Georgetown University’s Newspaper of Record since 1920

The Hoya

Georgetown University’s Newspaper of Record since 1920

The Hoya

Georgetown University’s Newspaper of Record since 1920

The Hoya

Dean Deficit Hurts the College

In the fallout from last week’s norovirus outbreak, Provost Jim O’Donnell instructed ill students to contact their dean to have their absences excused. If you’re in the College, you probably had to reach for a campus directory to look up the name of “your dean.”

The College Deans’ Office has become notorious for failing to establish a strong rapport between deans and students. While we recognize the hard work of the College deans, we think that added funding and more openness to advising students for all four years would ensure that all four schools have comparable advising apparatuses.

There is some logic behind the fractured nature of the College Deans system. In its current form, the College Deans’ Office is divided into three groups. The first specializes in first-year advising. These deans assist admitted students with course selection over the summer and advise them once they finally arrive on the Hilltop. The second focuses on sophomores and juniors, with a particular focus on major selection and study abroad advising. Finally, the senior deans work to make sure everyone is on track to graduate on time. While this sounds like a fractured system in theory, in practice, it allows deans to narrow their area of expertise and provide students with better advice based on where they are in their academic careers. Further, as Dean Chiarolanzio told the Editorial Board, the College has too many majors to model its advising system after one of the other schools. Since the College has 41 majors (and some majors are much more popular than others), they would not be able to efficiently advise students by area of study.

While we understand the constraints on the College deans, we see two problems that the university should address.

First, the College has a serious deficit of deans. The Office of the President and the Office of the Provost should consider ways to increase the number of deans so the College doesn’t continue to dramatically lag behind the other three schools in terms of their advising-dean-to-student ratio. In the SFS, the advising-dean-to-student ratio is about 1:175. In the MSB and the NHS respectively, the ratios are 1:261 and 1:151. Even though the College tends to attract students with a broad focus who may need more advising, the dean to student ratio is 1:266. In other words, a dean in the College is in charge of 52 percent more students than a dean in the SFS. Since it seems unlikely that the College deans have to work longer hours, we can only assume that College students get less attention from their deans than other students.
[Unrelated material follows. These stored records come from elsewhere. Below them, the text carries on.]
(** One row of a table other than the log and the references. *)
Lemma landed_row env ops w w' t tbl m :
  landed env ops w w' t -> tbl <> "transactions" -> tbl <> "tx_refs" -> committed w !! tbl = Some m ->
  exists m', committed w' !! tbl = Some m' /\ forall k, m' !! k = row_effects (tx_TxID t) ops tbl k (m !! k).
Proof.
  intros (_ & _ & _ & _ & _ & r & _ & -> & _) H1 H2 Hm.
  assert (logged r (committed w) !! tbl = Some m) as Hl by (unfold logged; by rewrite lookup_alter_ne).
  destruct (effects_lookup (tx_TxID t) (ops ++ write_refs (tx_TxID t) 0 (Refs env)) _ _ _ Hl) as (m' & Hm' & Hk).
  exists m'. split; [done|]. intros k. rewrite Hk, row_effects_app. apply row_effects_other.
  by apply write_refs_other.
Qed.

(** A column an entry sets holds the value given. *)
Lemma effect_cell txid op o row c v ty :
  convertible txid op -> Delete op = false -> row_effect txid op o = Some row ->
  obj_get c (Values op) = Some v -> column_type (Table op) c = Some ty -> kind_ok ty (lit (substitute txid v)) ->
  cell row c = lit (substitute txid v).
Proof.
  intros Hc Hd He Hg Ht Hk. destruct (Hc Hd) as [r Hr]. unfold row_effect in He. rewrite Hd in He. injection He as <-.
  unfold stored. rewrite Hr. unfold cell.
  assert (r !! c = Some (lit (substitute txid v))) as Hl.
  { eapply stored_cell; [exact Hr|exact Ht| |exact Hk]. by rewrite subst_obj_get, Hg. }
  by rewrite lookup_union, Hl, union_Some_l || by erewrite lookup_union_Some_l.
Qed.

(** A column an entry does not set keeps what was there. *)
Lemma effect_keeps txid op row row' c :
  row_effect txid op (Some row) = Some row' -> obj_get c (Values op) = None -> row' !! c = row !! c.
Proof.
  intros He Hg. unfold row_effect in He. destruct (Delete op); [done|]. injection He as <-. cbn.
  assert (stored (Table op) (subst_obj txid (Values op)) !! c = None) as Hs.
  { unfold stored. destruct (row_of _ _) as [r|] eqn:Er; [|apply lookup_empty].
    pose proof (row_of_lookup _ _ _ c Er) as Hl. by rewrite subst_obj_get, Hg in Hl. }
  rewrite lookup_union, Hs. by rewrite (left_id_L None _).
Qed.
End rows.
Second, the College deans should be more open to advising students continuously over four or three years. Not everyone wants a close relationship with his or her dean, but those who do should have this option available to them. While students can, of course, foster relationships with their first-year deans that may last the duration of their careers on the Hilltop, this doesn’t seem to be the predominate culture in ICC or White-Gravenor. Instead of this ad hoc approach, the Deans’ Office should encourage students to retain a dean as their primary adviser throughout their time on the Hilltop. College students deserve as much personal attention from their deans as students in the other schools.

CORRECTION: In the original editorial, the ratio of undergraduate students to deans in the MSB was incorrectly stated as being 1:133.